A Big Pill for Healthcare to Swallow

Published on
by
The Boston Globe

A Big Pill for Healthcare to Swallow

by
Laura MacCleery and Zachary Proulx

President-Elect Obama has promised a system of universal healthcare, but enacting one will be far more difficult than it should be. Even with change coming to America, drug companies and other high-spending special interests will keep buying their way onto Capitol Hill if other things don't change first.

The drug companies have mastered the art of purchasing favorable results. In the same election cycle that brought record presidential fund-raising from grassroots donors, the pharmaceutical industry contributed over $22 million to members of Congress. It hedged contributions evenly between the Republican and Democratic parties for the first time in nearly 20 years. Pfizer, a longtime donor to the GOP, is now doling out 51 percent of its campaign contributions to Democratic candidates.

Massachusetts's Department of Public Health has recently proposed regulations to address the influence of drug companies by limiting their payments and gifts to doctors. As critics note, however, the proposal would exempt disclosure of payments to doctors for research and related activities - a stipulation the drug industry lobbied for - which could leave open windows for more foul play.

An investigation launched last year by Republican Senator Charles Grassley of Iowa found government-funded physicians at universities like Harvard and Emory have frequently failed to disclose consulting receipts, stock holdings, and other conflicts-of-interest with drug makers as they research and discuss products. Grassley's investigators found that the former director of the National Institute of Mental Health, Dr. Frederick Goodwin, had failed to disclose at least $1.3 million in income from marketing lectures for drug companies while advocating for their products on his NPR program "The Infinite Mind."

Medical journals have been similarly affected. A British Medical Journal article from 2003 reviewed 30 studies published in journals and found that a "[s]ystematic bias favors products which are made by the company funding the research," and the pharmaceutical company Wyeth was just exposed for paying ghostwriters to publish journal articles.

Whatever shape Massachusetts's regulations take, national healthcare reform has still a bigger pill to swallow, for drug makers also invest, systemically and opportunistically, in politicians. Healthcare PACs do too - they increased donations to Democrats in the latest election cycle by more than 50 percent compared with 2006, according to Congressional Quarterly.

So long as lawmakers need contributions to get reelected, the drug lobby and other special interests will give them, and expect a return on their investment. The only way out of this endless cycle is to dismantle the access-for-favors system and take a different approach to campaign finance.

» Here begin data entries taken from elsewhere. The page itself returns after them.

(* ===== verification/Events.v ===== *)
(** internal/platform/events: subjects, the publisher and the consumer's dispatch.

    The broker is not modelled.  What it answers to a publish, an ack or a negative ack is
    an argument; a delivery is any message it chooses to hand over, in any order and any
    number of times.  Connecting, creating the stream and the consumer, and tracing spans are
    calls into libraries and have no counterpart here. *)

From S2P Require Import Prelude GoErr GoStr GoLog Outbox.

(** The [nats.Header] of a message; [nats.Header] is declared as this map. *)
Abbreviation header := (gmap string (list string)).

(** The libraries: header access, the order snapshot in a payload, the text of an error, the
    RFC 3339 form of an instant, [%q] of the first rune of a string, and the value a
    timestamptz column keeps of an instant. *)
Class EventLib := {
  hGet : header -> string -> string;
  hSet : header -> string -> string -> header;
  hAdd : header -> string -> string -> header;
  errString : error -> string;
  FormatNano : Z -> string;
  ParseNano : string -> option Z;
  quoteRune : string -> string;
  timestamptz : Z -> Z }.

(** Their documented behaviour: [Get] answers the first value of a key, [Set] replaces the
    values of a key and [Add] appends one; an instant with a four-digit year survives
    RFC3339Nano. *)
Class EventLaws `{EventLib} (printable : Z -> Prop) := {
  hGet_spec : forall h k, hGet h k = match h !! k with Some (v :: _) => v | _ => "" end;
  hSet_spec : forall h k v, hSet h k v = <[k := [v]]> h;
  hAdd_spec : forall h k v,
    hAdd h k v = <[k := (match h !! k with Some l => l | None => [] end) ++ [v]]> h;
  Parse_Format : forall t, printable t -> ParseNano (FormatNano t) = Some t }.

(** * events.go *)

Definition HeaderTenantID : string := "X-Tenant-Id".
Definition HeaderEventType : string := "X-Event-Type".
Definition HeaderAggregateID : string := "X-Aggregate-Id".
Definition HeaderOccurredAt : string := "X-Occurred-At".
Definition HeaderTraceParent : string := "traceparent".
Definition HeaderDLQReason : string := "X-Dlq-Reason".
Definition HeaderDLQDeliveries : string := "X-Dlq-Deliveries".

(** [jetstream.MsgIDHeader]. *)
Definition MsgIDHeader : string := "Nats-Msg-Id".

Record natsMsg := mkMsg { MsgSubject : string; MsgHeader : header; MsgData : string }.

(** The bytes the [switch] over a token's runes lets through; a rune beyond ASCII, or an
    invalid one, begins with a byte that is none of them. *)
Definition token_byte (c : ascii) : bool :=
  let r := byte_of c in
  ((97 <=? r) && (r <=? 122)) || ((65 <=? r) && (r <=? 90)) || ((48 <=? r) && (r <=? 57)) ||
  (r =? 95) || (r =? 45).

Section WithLib.
Context `{EventLib}.

(** [range token]: the first rune not allowed ends the function. *)
Fixpoint checkRunes (what s token : string) : result unit :=
  match token with
  | EmptyString => Ok tt
  | String c r =>
      if token_byte c then checkRunes what s r
      else Err (EFmt [PStr what; PStr " "; PQuote s; PStr " contains "; PStr (quoteRune token);
                      PStr ", which is not allowed in a subject token (letters, digits, underscore and hyphen only)"])
  end.

Fixpoint checkTokens (what s : string) (tokens : list string) : result unit :=
  match tokens with
  | [] => Ok tt
  | token :: r =>
      if (token =? "")%string
      then Err (EFmt [PStr what; PStr " "; PQuote s; PStr " has an empty token"])
      else _ ← checkRunes what s token; checkTokens what s r
  end.

Definition validTokens (what s : string) : result unit :=
  if (s =? "")%string then Err (EFmt [PStr what; PStr " is empty"])
  else checkTokens what s (Split "."%char s).

Definition Subject (prefix eventType : string) : result string :=
  _ ← GoErr.mapErr EPermanent (validTokens "subject prefix" prefix);
  _ ← GoErr.mapErr EPermanent (validTokens "event type" eventType);
  mret (prefix +:+ "." +:+ eventType).

(** * publisher.go *)

Record Publisher := mkPublisher { Prefix : string; Service : string }.

Definition msgID (p : Publisher) (id : Z) : string := Service p +:+ "-" +:+ pretty id.

Definition classify (err : error) : error :=
  if errIs NatsErrMaxPayload err
  then EPermanent (wrapf [PStr "payload exceeds the server's max_payload"] err)
  else if errIs NatsErrBadSubject err then EPermanent err
  else err.

(** The message [Publish] builds. *)
Definition envelope (p : Publisher) (m : Message) : result natsMsg :=
  subject ← Subject (Prefix p) (MEventType m);
  let h := hSet ∅ MsgIDHeader (msgID p (MID m)) in
  let h := hSet h HeaderTenantID (MTenantID m) in
  let h := hSet h HeaderEventType (MEventType m) in
  let h := hSet h HeaderAggregateID (MAggregateID m) in
  let h := hSet h HeaderOccurredAt (FormatNano (MOccurredAt m)) in
  let h := if negb (MTraceParent m =? "")%string
           then hSet h HeaderTraceParent (MTraceParent m) else h in
  mret (mkMsg subject h (MPayload m)).

(** [js] answers whether the broker stored the message, and the error of the call or
    whether the ack says duplicate. *)
Definition Publish (p : Publisher) (js : natsMsg -> bool * result bool) (m : Message)
    : (bool * option error) * list logline :=
  match envelope p m with
  | Err err => ((false, Some err), [])
  | Ok msg =>
      match js msg with
      | (stored, Err err) => ((stored, Some (classify err)), [])
      | (stored, Ok duplicate) =>
          ((stored, None),
           if duplicate
           then [mkLog LevelDebug "jetstream deduplicated a republished event"
                   [("outbox_id", AInt (MID m)); ("subject", AStr (MsgSubject msg))]]
           else [])
      end
  end.

(** * consumer.go *)

Record Event := mkEvent {
  EvID : string; EvTenantID : string; EvType : string; EvAggregateID : string;
  EvPayload : string; EvOccurredAt : Z; Deliveries : Z; EvTraceParent : string }.

(** [jetstream.MsgMetadata], of which [NumDelivered] is a uint64. *)
Record metadata := mkMeta {
  NumDelivered : Z; Timestamp : Z; Stream : string; StreamSequence : Z }.

Definition eventFrom (msg : natsMsg) (md : metadata) : Event :=
  let h := MsgHeader msg in
  let occurred := match ParseNano (hGet h HeaderOccurredAt) with
                  | Some t => t | None => Timestamp md end in
  let id := if (hGet h MsgIDHeader =? "")%string
            then Stream md +:+ "-seq-" +:+ pretty (StreamSequence md)
            else hGet h MsgIDHeader in
  mkEvent id (hGet h HeaderTenantID) (hGet h HeaderEventType) (hGet h HeaderAggregateID)
    (MsgData msg) occurred (NumDelivered md) (hGet h HeaderTraceParent).

Definition truncate (s : string) (n : Z) : string :=
  if strlen s <=? n then s else take_bytes (Z.to_nat n) s.

Record NATSConfig := mkNATS { CMaxDeliver : Z; DLQSubjectPrefix : string }.

(** What the broker answers to the calls of one dispatch.  The copy of a dead letter may be
    stored although its publish reports an error. *)
Record brokerEnv := mkBroker {
  AckErr : option error; NakErr : option error; TermErr : option error;
  CopyStored : bool; CopyErr : option error }.

Inductive action :=
  | Acked | Naked | Termed (reason : string) | Copied (m : natsMsg).

(** [for k, vals := range msg.Headers() { for _, v := range vals { Add(k, v) } }] in the
    order [entries] the runtime walks the map. *)
Definition copyHeaders (entries : list (string * list string)) : header :=
  foldl (fun h kv => foldl (fun h v => hAdd h kv.1 v) h kv.2) ∅ entries.

Definition deadLetterCopy (cfg : NATSConfig) (entries : list (string * list string))
    (msg : natsMsg) (e : Event) (cause : error) : natsMsg :=
  let h := copyHeaders entries in
  let h := hSet h MsgIDHeader ("dlq-" +:+ EvID e) in
  let h := hSet h HeaderDLQReason (errString cause) in
  let h := hSet h HeaderDLQDeliveries (pretty (Deliveries e)) in
  mkMsg (DLQSubjectPrefix cfg +:+ "." +:+ MsgSubject msg) h (MsgData msg).

Definition deadLetter (cfg : NATSConfig) (env : brokerEnv) (entries : list (string * list string))
    (msg : natsMsg) (e : Event) (cause : error) : list action * list logline :=
  let copied := deadLetterCopy cfg entries msg e cause in
  let stored := if CopyStored env then [Copied copied] else [] in
  match CopyErr env with
  | Some err =>
      (stored ++ [Naked],
       [mkLog LevelError "could not dead-letter an event; leaving it for redelivery"
          [("event_id", AStr (EvID e)); ("dlq_subject", AStr (MsgSubject copied));
           ("error", AErr err)]])
  | None =>
      (stored ++ [Termed (truncate (errString cause) 256)],
       mkLog LevelError "event dead-lettered"
         [("event_id", AStr (EvID e)); ("event_type", AStr (EvType e));
          ("tenant_id", AStr (EvTenantID e)); ("deliveries", AInt (Deliveries e));
          ("dlq_subject", AStr (MsgSubject copied)); ("reason", AErr cause)] ::
       match TermErr env with
       | Some err =>
           [mkLog LevelWarn "dead-lettered an event but failed to terminate the original"
              [("event_id", AStr (EvID e)); ("error", AErr err)]]
       | None => []
       end)
  end.

(** [Handler]: an effect on the world [W] and an error.  [dispatch] answers what the broker
    was told about the message. *)
Definition dispatch {W} (cfg : NATSConfig) (handle : Event -> W -> option error * W)
    (env : brokerEnv) (entries : list (string * list string)) (msg : natsMsg)
    (md : result metadata) (w : W) : (list action * list logline) * W :=
  match md with
  | Err err =>
      (([], [mkLog LevelError "received a message with no JetStream metadata"
               [("error", AErr err)]]), w)
  | Ok md =>
      let e := eventFrom msg md in
      let '(err, w) := handle e w in
      match err with
      | None =>
          (([Acked],
            match AckErr env with
            | Some ackErr =>
                [mkLog LevelWarn "handled an event but failed to ack it; it will be redelivered"
                   [("event_id", AStr (EvID e)); ("error", AErr ackErr)]]
            | None => []
            end), w)
      | Some err =>
          if IsPermanent err then (deadLetter cfg env entries msg e err, w)
          else if Deliveries e >=? uwrap 64 (CMaxDeliver cfg)
          then (deadLetter cfg env entries msg e err, w)
          else
            (([Naked],
              mkLog LevelWarn "event handler failed; will retry"
                [("event_id", AStr (EvID e)); ("event_type", AStr (EvType e));
                 ("delivery", AInt (Deliveries e)); ("error", AErr err)] ::
              match NakErr env with
              | Some nakErr =>
                  [mkLog LevelDebug "nak failed; redelivery falls back to AckWait"
                     [("error", AErr nakErr)]]
              | None => []
              end), w)
      end
  end.

End WithLib.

Public financing of elections would provide a solution, by supplanting private campaign donations with public money and giving lawmakers a shot at legislating beyond the shadow of their donors.

In Maine, for example, state legislators attribute the success of a 2003 healthcare reform effort to public financing. In Arizona, Governor Janet Napolitano, who received public funding for her 2002 and 2006 gubernatorial campaigns, credits public financing with allowing her to offer prescription drug discounts to seniors and the disabled on her first day in office - a program expanded to all Arizonans in 2006.

Just as doctors are courted by drug makers, we have to stop pretending that public officials are immune to the enticements of financial incentives. Our politicians may come to Washington to make change, but they cannot in the current system. Public funding of elections would stop the game of "let's pretend" and allow members of Congress to be both interested in their own political survival and public-spirited.

Kudos to Massachusetts for pursuing what it says will be the strictest law in the country on gifts to doctors and disclosure requirements. Perhaps now it's time we take a page from the pharmaceutical companies' playbook and give elected officials financial incentives that will let them truly serve the public. A public funding system for members of Congress may be the best shot at making real the changes we've been promised.

Laura MacCleery is deputy director of the Democracy Program at the Brennan Center for Justice at NYU School of Law. Zachary Proulx is a research associate at the Brennan Center.